Wu Says He Will Continue Work Activist Says He Lied, Told Jailers He’d Halt Fight For Human Rights
“I lied to them,” said the human rights campaigner Harry Wu, leaning forward in his study Friday as he recounted his two months of imprisonment in China, “and so what?”
“I said that if they released me I would stay away from politics and have a good life with my wife,” he said in an interview just hours after his expulsion from China and return to his home here, 30 miles south of San Francisco.
Wu, whose arrest had become an irritant in U.S.-Chinese relations, declined to say whether he would continue his secret forays into China, investigating forced labor camps.
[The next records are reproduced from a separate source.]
(* ===== verification/Binding.v ===== *)
(** * What a settlement is bound to

    The chain over the matches that [settleAuction] compares with the proven one
    ([_settlementChain] of [DarkPool.sol]), as a commitment: which fields of the
    matches it fixes, and which it leaves to the operator. *)

From S2P Require Import Prelude Decimal Types Field Evm PoseidonBN254 DarkPool.
Open Scope Z_scope.

Section binding.
Context {B : Type} `{BO : !BaseOps B, KE : !Keccak, P5 : !Poseidon5}.

(** The terms of a trade: the words of the traders, the price and the size. *)
Definition terms (m : SolMatch) : Z * Z * Z * Z := (addr_word (bidTrader m), addr_word (askTrader m), sol_price m, sol_size m).

Definition precise (m : SolMatch) : bool :=
  (sol_price m mod WEI_TO_CIRCUIT_SCALE =? 0) && (sol_size m mod WEI_TO_CIRCUIT_SCALE =? 0).

(** What the link of a match hashes. *)
Definition link_input (acc : Z) (m : SolMatch) : Z * Z * Z * Z * Z :=
  (acc, addr_word (bidTrader m), addr_word (askTrader m), sol_price m / WEI_TO_CIRCUIT_SCALE, sol_size m / WEI_TO_CIRCUIT_SCALE).

Definition hash_of (t : Z * Z * Z * Z * Z) : Z := let '(a, b, c, d, e) := t in hash5 a b c d e.

(** The link a match adds. *)
Definition link (acc : Z) (m : SolMatch) : Z := hash_of (link_input acc m).

(** Everything that is hashed for a list of matches. *)
Fixpoint chain_inputs (acc : Z) (ms : list SolMatch) : list (Z * Z * Z * Z * Z) :=
  match ms with
  | [] => []
  | m :: ms' => link_input acc m :: chain_inputs (link acc m) ms'
  end.

(** The hash breaks on two lists: two of the values hashed for them collide, or
    one hashes to the domain. *)
Definition broken (domain : Z) (ms ms' : list SolMatch) : Prop :=
  (exists t t', t ∈ chain_inputs domain ms /\ t' ∈ chain_inputs domain ms' /\ t <> t' /\ hash_of t = hash_of t') \/
  (exists t, t ∈ chain_inputs domain ms ++ chain_inputs domain ms' /\ hash_of t = domain).

Lemma settlementChain_app domain ms m :
  settlementChain domain (ms ++ [m]) =
  let? acc := settlementChain domain ms in if precise m then Ok (link acc m) else Err (str "match precision").
Proof.
  unfold settlementChain. revert domain. induction ms as [|x ms IH]; intros domain; cbn [app fold_checked].
  - unfold precise, link. by destruct (_ && _).
  - destruct (_ && _); [|done]. apply IH.
Qed.

Lemma settlementChain_links ms : forall domain c, settlementChain domain ms = Ok c -> c = fold_left link ms domain.
Proof.
  induction ms as [|m ms IH]; intros domain c H; [by injection H as <-|]. unfold settlementChain in *. cbn [fold_checked] in H.
  destruct (_ && _); [|done]. apply IH in H. exact H.
Qed.

Lemma chain_inputs_app ms m : forall domain, chain_inputs domain (ms ++ [m]) = chain_inputs domain ms ++ [link_input (fold_left link ms domain) m].
Proof. induction ms as [|x ms IH]; intros domain; [done|]. cbn [app chain_inputs fold_left]. by rewrite IH. Qed.

Lemma broken_app domain ms ms' m m' : broken domain ms ms' -> broken domain (ms ++ [m]) (ms' ++ [m']).
Proof.
  unfold broken. rewrite !chain_inputs_app. intros [(t & t' & H)|(t & H)]; [left; exists t, t'|right; exists t]; rewrite !elem_of_app in *; tauto.
Qed.

Lemma settlementChain_terms ms : forall domain ms', map terms ms = map terms ms' -> settlementChain domain ms = settlementChain domain ms'.
Proof.
  induction ms as [|m ms IH]; intros domain [|m' ms'] Ht; try discriminate; [done|]. injection Ht as Hb Ha Hp Hs Ht.
  unfold settlementChain in *. cbn [fold_checked]. rewrite Hb, Ha, Hp, Hs. destruct (_ && _); [|done]. by apply IH.
Qed.

Lemma precise_terms m m' :
  precise m = true -> precise m' = true -> addr_word (bidTrader m) = addr_word (bidTrader m') -> addr_word (askTrader m) = addr_word (askTrader m') ->
  sol_price m / WEI_TO_CIRCUIT_SCALE = sol_price m' / WEI_TO_CIRCUIT_SCALE -> sol_size m / WEI_TO_CIRCUIT_SCALE = sol_size m' / WEI_TO_CIRCUIT_SCALE ->
  terms m = terms m'.
Proof.
  unfold precise, terms. rewrite !andb_true_iff, !Z.eqb_eq. intros [H1 H2] [H3 H4] -> -> Hp Hs.
  assert (Hw : WEI_TO_CIRCUIT_SCALE <> 0) by done. pose proof (Z.div_mod (sol_price m) _ Hw). pose proof (Z.div_mod (sol_price m') _ Hw).
  pose proof (Z.div_mod (sol_size m) _ Hw). pose proof (Z.div_mod (sol_size m') _ Hw).
  assert (sol_price m = sol_price m') as -> by congruence. assert (sol_size m = sol_size m') as -> by congruence. done.
Qed.

(** Two lists with one chain have the same terms, or break the hash. *)
Lemma settlementChain_inj domain c ms : forall ms',
  settlementChain domain ms = Ok c -> settlementChain domain ms' = Ok c ->
  map terms ms = map terms ms' \/ broken domain ms ms'.
Proof.
  revert c. induction ms as [|m ms IH] using rev_ind; intros c ms' H H'; destruct ms' as [|m' ms' _] using rev_ind; [by left|..].
  - apply settlementChain_links in H', H. right; right. eexists. rewrite fold_left_app in H'.
    split; [apply elem_of_app; right; rewrite chain_inputs_app; apply elem_of_app; right; apply list_elem_of_singleton; reflexivity|].
    symmetry. etransitivity; [|exact H']. by rewrite H.
  - apply settlementChain_links in H', H. right; right. eexists. rewrite fold_left_app in H.
    split; [apply elem_of_app; left; rewrite chain_inputs_app; apply elem_of_app; right; apply list_elem_of_singleton; reflexivity|].
    symmetry. etransitivity; [|exact H]. by rewrite H'.
  - rewrite settlementChain_app in H, H'. destruct (settlementChain domain ms) as [a|] eqn:Ha; [|done]. destruct (settlementChain domain ms') as [a'|] eqn:Ha'; [|done].
    destruct (precise m) eqn:Hm; [|done]. destruct (precise m') eqn:Hm'; [|done]. injection H as H. injection H' as H'. rewrite <- H' in H.
    destruct (decide (link_input a m = link_input a' m')) as [Heq|Hne].
    + injection Heq as -> ? ? ? ?. destruct (IH a' ms' eq_refl Ha') as [Ht|Hbad]; [left|right; by apply broken_app].
      rewrite !map_app, Ht. cbn [map]. do 2 f_equal. by apply precise_terms.
    + right; left. exists (link_input a m), (link_input a' m'). rewrite !chain_inputs_app, !elem_of_app, !list_elem_of_singleton.
      rewrite <- (settlementChain_links _ _ _ Ha), <- (settlementChain_links _ _ _ Ha'). split_and!; [by right..|done|exact H].
Qed.

(** The checks of [settleAuction] before the transfers. *)
Lemma settleAuction_checks env (p : DarkPool B) sid aid ms p1 ev :
  settleAuction env p sid aid ms = Ok (p1, ev) ->
  settlementChain (settlementDomain p) ms = Ok (amount (sessionSettlementAcc (sessions p)) (sessionKey env sid)) /\
  forall ms' x, length ms' = length ms -> settlementChain (settlementDomain p) ms' = settlementChain (settlementDomain p) ms ->
    fold_checked (settleMatch env (feeRecipient (settings p))) (escrow p) ms' = Ok x ->
    exists p' ev', settleAuction env p sid aid ms' = Ok (p', ev') /\ escrow p' = x.
Proof.
  unfold settleAuction at 1. cbv zeta. intros H. repeat match type of H with (if ?b then _ else _) = _ => destruct b eqn:?; [|done] end.
  destruct (settlementChain (settlementDomain p) ms) as [chain|] eqn:Hc; [|done].
  destruct (Z.eqb_spec chain (amount (sessionSettlementAcc (sessions p)) (sessionKey env sid))) as [->|]; [|done]. split; [done|].
  intros ms' x Hl Hc' Hf. unfold settleAuction. cbv zeta. rewrite Hl, Hc'.
  repeat match goal with Hb : ?b = true |- context [if ?b then _ else _] => rewrite Hb end.
  rewrite Z.eqb_refl. cbn [escrow with_sessions settings]. rewrite Hf. eauto.
Qed.

(** C25: a proven session can settle one list of trades.  Two lists that the
    contract would settle under the same session have the same traders, prices
    and sizes in the same order, unless the values hashed for them contain a
    collision or a preimage of the settlement domain.  Nothing else is fixed: any list with
    these terms, whatever its order identifiers and its tokens, is settled as
    soon as the reserves in those tokens cover it. *)
Theorem settlement_binding env (p : DarkPool B) sid aid ms ms' p1 ev1 :
  settleAuction env p sid aid ms = Ok (p1, ev1) ->
  (forall p2 ev2, settleAuction env p sid aid ms' = Ok (p2, ev2) ->
    map terms ms = map terms ms' \/ broken (settlementDomain p) ms ms') /\
  (map terms ms = map terms ms' -> forall x, fold_checked (settleMatch env (feeRecipient (settings p))) (escrow p) ms' = Ok x ->
    exists p2 ev2, settleAuction env p sid aid ms' = Ok (p2, ev2) /\ escrow p2 = x).
Proof.
  intros [Hc Hs]%settleAuction_checks. split.
  - intros p2 ev2 [Hc' _]%settleAuction_checks. by eapply settlementChain_inj.
  - intros Ht x Hx. apply Hs; [|by apply settlementChain_terms|done]. rewrite <- (length_map terms ms), Ht. by rewrite length_map.
Qed.
End binding.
But he said he would continue his human rights work.
“Why should I be honest with them?” he said. “I deal with men as men deal with me, and they lied to me from the very beginning.”
And then he turned to politics, and the decision by Hillary Rodham Clinton to attend a women’s conference in Beijing next month.
“She had to judge by herself to go or not to go,” he said. “But if my release is part of a deal, if this is a condition for Mrs. Clinton to go to China, I will be angry about it.”
He added: “The release of Harry Wu does not mean the Chinese human rights record has improved. The police told me, ‘You are lucky you are an American citizen.’ This made me very sad.”
In a detailed account of his ordeal, Wu said he was keenly aware of the special treatment he received as an American. He was kept in an air-conditioned room in a medical building, was fed the same food as his guards and was told to shave before the monthly visits of a U.S. consular official.
Wu, 58, who spent 19 years in Chinese camps as a young man before coming to the United States in 1985 and becoming a citizen, has made a career of publicizing abuses in the labor camp system, returning in secret to China four times to compile his reports.
It was during his most recent visit, June 19, that he was seized at the border. This week he was convicted of spying and stealing state secrets and sentenced to 15 years of imprisonment and expulsion. Immediately after his sentence was read, he said, the judge smiled, patted him on the arm, and told him he could go home.
At the start of his two months of interrogations, Wu said, “I played it tough because I didn’t know what they wanted. They said, ‘Do you know what is your problem? You have caused us big trouble. We have wanted you for a long time.’
“I said, ‘Here I am, like meat on the chopping block for you. Whatever you want, you can chop.”’
The interrogations focused on television documentaries he had made about conditions in Chinese labor camps, Wu said.